* The problem *
Find the line containing "Local Open Scope Z_scope." in the listing below. Repeat it exactly, along with each following line up to and including the one containing "truthiness is ever inspected. *)".

* Data for this exercise *
------------
(** * The documentation-site access guard of [src/middleware.ts]

    A shallow embedding of the Next.js middleware that protects the
    documentation routes: the request path is classified, guarded requests
    are checked against the [/api/users/me] endpoint, and the answer of that
    endpoint is turned into one of three responses.

    JavaScript values are an inductive type, objects and header tables are
    finite maps, and the two effects of the function (the outbound [fetch]
    and reading the body with [json()]) are recorded in a trace by a small
    state-and-exception monad, so that "no call is made" and "exactly one
    call is made" are statements about that trace. *)

From Stdlib Require Import ZArith String Ascii List Bool Lia.
From Stdlib Require Import Floats.SpecFloat.
From stdpp Require Import base option gmap strings.

Set Warnings "-register-all".
Local Open Scope string_scope.
Local Open Scope list_scope.
Local Open Scope Z_scope.

(** ** JavaScript values *)

(** What [JSON.parse] can build, plus [undefined], which a property read
    yields for a missing key. Numbers are IEEE doubles; only their
    truthiness is ever inspected. *)
Inductive value : Type :=
  | VUndefined
  | VNull
  | VBool (b : bool)
  | VNumber (x : spec_float)
  | VString (s : string)
  | VArray (elems : list value)
  | VObject (props : gmap string value).

(** The exceptions that can be raised inside the [try] block. *)
Inductive Error : Type :=
  | TypeError
  | SyntaxError
  | NetworkError.

(** The completion of an expression: a value, or a thrown exception. *)
Inductive Completion (A : Type) : Type :=
  | Normal (a : A)
  | Throw (e : Error).
Arguments Normal {A} a.
Arguments Throw {A} e.

#[global] Instance Completion_ret : MRet Completion := fun A a => Normal a.
#[global] Instance Completion_bind : MBind Completion := fun A B f c =>
  match c with
  | Normal a => f a
  | Throw e => Throw e
  end.

#[global] Instance Completion_fmap : FMap Completion := fun A B f c =>
  match c with
  | Normal a => Normal (f a)
  | Throw e => Throw e
  end.

(** [a && b] and [a || b] of JavaScript in a condition: the right operand
    is evaluated only when the left one does not decide. *)
Definition js_and (a b : Completion bool) : Completion bool :=
  a ≫= λ x : bool, if x then b else mret false.
Definition js_or (a b : Completion bool) : Completion bool :=
  a ≫= λ x : bool, if x then mret true else b.
Infix "&&&" := js_and (at level 40, left associativity).
Infix "|||" := js_or (at level 50, left associativity).

(** [ToBoolean]. *)
Definition truthy (v : value) : bool :=
  match v with
  | VUndefined | VNull => false
  | VBool b => b
  | VNumber (S754_zero _) | VNumber S754_nan => false
  | VNumber _ => true
  | VString s => negb (String.eqb s "")
  | VArray _ | VObject _ => true
  end.

(** [typeof v]. *)
Definition typeof (v : value) : string :=
  match v with
  | VUndefined => "undefined"
  | VNull => "object"
  | VBool _ => "boolean"
  | VNumber _ => "number"
  | VString _ => "string"
  | VArray _ | VObject _ => "object"
  end.

(** [key in v], for the keys the middleware tests ([user], [docs], [doc],
    [id]): none of them is inherited from [Object.prototype] or
    [Array.prototype], and an array owns only its indices and [length], so
    the test is an own-property test. On a primitive the operator throws. *)
Definition js_in (key : string) (v : value) : Completion bool :=
  match v with
  | VObject props => Normal (bool_decide (is_Some (props !! key)))
  | VArray _ => Normal false
  | _ => Throw TypeError
  end.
------------
* Completed task *
Local Open Scope Z_scope.

(** ** JavaScript values *)

(** What [JSON.parse] can build, plus [undefined], which a property read
    yields for a missing key. Numbers are IEEE doubles; only their
    truthiness is ever inspected. *)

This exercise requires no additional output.